Well, there is a new kid on the block.

Paramount+ is here to shake the market up. Television-focused businesses are turning their attention to streaming services instead, as cable TV’s importance slowly fades away.

Is there a limit to how many services people are willing to fork their money out for? or is the market expansion of streaming subscription services a win for all?

Gone are the days of Netflix dominating as the streaming powerhouse. Major networks are continuing to turn their attention to the way their audience consumes their content and Netflix competitors have sprung to life, all wanting a slice of the streaming pie.

Latest streaming service to go down under

The latest major network to take on Netflix will soon expand to Australasia.

ViacomCBS Australia and New Zealand announced its digital streaming network Paramount+ will launch in Australia this year.

Its global video subscription service will  feature locally produced content as well as major shows and movies from Paramount pictures.

Two years ago the ViacomCBS merger joined the power of Paramount Pictures and the TV talents of CBS, creating a single media powerhouse.

Paramount Plus is already available in the US, Canada, Latin America and Nordic countries.

Beverley McGarvey, Chief Content Officer & Executive Vice President, ViacomCBS Australia & New Zealand, said the company is “poised to become as powerful a player in streaming as we are in television.”

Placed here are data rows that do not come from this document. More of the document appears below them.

Lemma inv_drop s G key : Inv s G -> (forall id e, (id, e) ∈ g_acked G -> dayOf (re_Ts e) <> key.2) -> Inv (drop_chunk key s) (drop_blocks key G).
Proof.
  intros HI Hday. set (s' := drop_chunk key s). set (G' := drop_blocks key G). assert (HF : forall e, filed s' e = filed s e) by (intros e; by apply same_filed).
  assert (Hb : forall k, in_blocks G' k = if decide (k = key) then [] else in_blocks G k) by (intros k; unfold in_blocks; cbn [g_gs G' drop_blocks]; by case_decide).
  assert (Hk : forall e, known G' e -> known G e) by (intros e [He|[k He]]; [by left|right]; rewrite Hb in He; case_decide; [by apply not_elem_of_nil in He|by exists k]).
  assert (Hs : forall k, sealed_at G' k <= sealed_at G k) by (intros k; unfold sealed_at; cbn [g_gs G' drop_blocks]; case_decide; [exact (proj1 (fold_max_spec (bm_LastSeq <$> (g_gs G k).*1) 0))|done]). split; try apply HI; try done.
  - intros e He%Hk. rewrite HF. by apply (iv_known _ _ HI).
  - intros e e' He%Hk He'%Hk. by apply (iv_unique _ _ HI).
  - intros k e. rewrite Hb, HF. case_decide; [intros He; by apply not_elem_of_nil in He|apply (iv_place _ _ HI)].
  - intros k. rewrite Hb. cbn [g_gs G' drop_blocks]. case_decide; [split; constructor|apply (iv_blocks _ _ HI)].
  - intros k. unfold s', chunk_writer. cbn [s_files s_chunks drop_chunk set_files set_chunks g_gs g_try G' drop_blocks]. unfold set_try. case_decide as E; [subst; by rewrite !lookup_delete_eq|]. rewrite !lookup_delete_ne by done. apply (iv_files _ _ HI).
  - intros k. unfold s'. cbn [s_chunks drop_chunk set_files set_chunks g_gs G' drop_blocks]. case_decide as E; [subst; by rewrite lookup_delete_eq|]. rewrite lookup_delete_ne by done. apply (iv_chunks _ _ HI).
  - intros id st Est. destruct (iv_heads _ _ HI id st Est) as [Hsort Hh]. split; [done|]. intros e He. rewrite HF. destruct (Hh e He) as (? & ? & ?). split_and!; try done. specialize (Hs (id, dayOf (re_Ts e))). lia.
  - intros k es. cbn [g_try G' drop_blocks]. unfold set_try. case_decide; [done|]. apply (iv_try _ _ HI).
  - intros id e He. rewrite HF, Hb. destruct (iv_acked _ _ HI id e He) as [? [Hin|Hin]]; (split; [done|]); [by left|right]. case_decide as E; [|done]. exfalso. apply (Hday id e He). by rewrite <- E.
Qed.

Lemma expire_chunk_inv key s G s' r : Inv s G -> (forall id e, (id, e) ∈ g_acked G -> dayOf (re_Ts e) <> key.2) -> expire_chunk key s = (s', r) ->
  exists es, r = Ok es /\ (es = [] -> exists G', Inv s' G' /\ promise G G' /\ framed s s').
Proof.
  intros HI Hday. unfold expire_chunk, try_. unfold mbind at 1, SE_bind at 1. destruct (closeWriter key s) as [s1 r1] eqn:E1. cbn [fst]. destruct (closeWriter_inv _ _ _ _ _ HI E1) as (t & HI1 & Hs1). rewrite modify_bind. unfold on_stream. rewrite modify_bind. unfold remove_file.
  set (s2 := set_byID _ _). destruct (store_call_spec s2) as (cs & oc & Ec). rewrite (bind_ok _ _ _ _ _ Ec). destruct (oc_renamed oc); [|intros [= <- <-]; by eexists]. rewrite modify_bind. intros [= <- <-]. exists []. split; [done|]. intros _. exists (drop_blocks key (with_try t G)).
  assert (Hsame : same s1 (set_calls cs (set_byID (s_byID s2) s1))).
  { split; try done. intros id. cbn [s_byID set_calls set_byID s2]. cbn [s_byID set_chunks]. destruct (decide (id = key.1)) as [->|Hne]; [rewrite lookup_alter_eq; destruct (s_byID s1 !! key.1) as [st|]; [cbn; by case_decide|done]|by rewrite lookup_alter_ne]. }
  split_and!; [|done|destruct (same_framed _ _ Hs1); by split]. apply (inv_drop (set_calls cs (set_byID (s_byID s2) s1)) (with_try t G) key); [by eapply inv_same|done].
Qed.

(** Removals that fail are collected. *)
Lemma expire_chunk_total key s : exists s' es, expire_chunk key s = (s', Ok es).
Proof.
  unfold expire_chunk, try_. unfold mbind at 1, SE_bind at 1. destruct (closeWriter key s) as [s1 r1]. cbn [fst]. rewrite modify_bind. unfold on_stream. rewrite modify_bind. unfold remove_file.
  set (s2 := set_byID _ _). destruct (store_call_spec s2) as (cs & oc & Ec). rewrite (bind_ok _ _ _ _ _ Ec). destruct (oc_renamed oc); [rewrite modify_bind|]; eauto.
Qed.
Lemma expire_all_total keys : forall s, exists s' es, expire_all keys s = (s', Ok es).
Proof.
  induction keys as [|key keys IH]; intros s; cbn [expire_all]; [by exists s, []|]. destruct (expire_chunk_total key s) as (s1 & a & E1). rewrite (bind_ok _ _ _ _ _ E1). destruct (IH s1) as (s2 & b & E2). rewrite (bind_ok _ _ _ _ _ E2). by exists s2, (a ++ b).
Qed.

Lemma expire_all_inv keys : forall s G s', Inv s G -> (forall key, key ∈ keys -> forall id e, (id, e) ∈ g_acked G -> dayOf (re_Ts e) <> key.2) -> expire_all keys s = (s', Ok []) ->
  exists G', Inv s' G' /\ promise G G' /\ framed s s'.
Proof.
  induction keys as [|key keys IH]; intros s G s' HI Hday; cbn [expire_all]; [intros [= <-]; by exists G|]. destruct (expire_chunk_total key s) as (s1 & a & E1). rewrite (bind_ok _ _ _ _ _ E1). destruct (expire_all_total keys s1) as (s2 & b & E2). rewrite (bind_ok _ _ _ _ _ E2). intros E. injection E as -> [-> ->]%app_eq_nil.
  destruct (expire_chunk_inv _ _ _ _ _ HI (Hday key ltac:(by left)) E1) as (es1 & [= <-] & Hok1). destruct (Hok1 eq_refl) as (G1 & HI1 & [Ha1 Hl1] & Hf1).
  destruct (IH _ _ _ HI1 ltac:(intros k Hk; rewrite Ha1; apply Hday; by right) E2) as (G2 & HI2 & [Ha2 Hl2] & Hf2). exists G2. split_and!; [done|split; congruence|by etransitivity].
Qed.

“By leveraging the iconic Paramount brand, leading edge infrastructure, along with an incredible super-sized pipeline of must-see content, Paramount+ will deliver an exceptional consumer entertainment experience,” she said.

WEST HOLLYWOOD, CA – MARCH 10: General views of the Paramount+ billboard campaign along the Sunset Strip promoting the launch of the new streaming service on March 10, 2021 in West Hollywood, California. (Photo by AaronP/Bauer-Griffin/GC Images)

When Paramount+ comes to Australia in august this year, it will be replacing Network 10’s existing subscription offering with ViacomCBS confirming that 10 All Access will rebrand in August upon Paramount+ launch.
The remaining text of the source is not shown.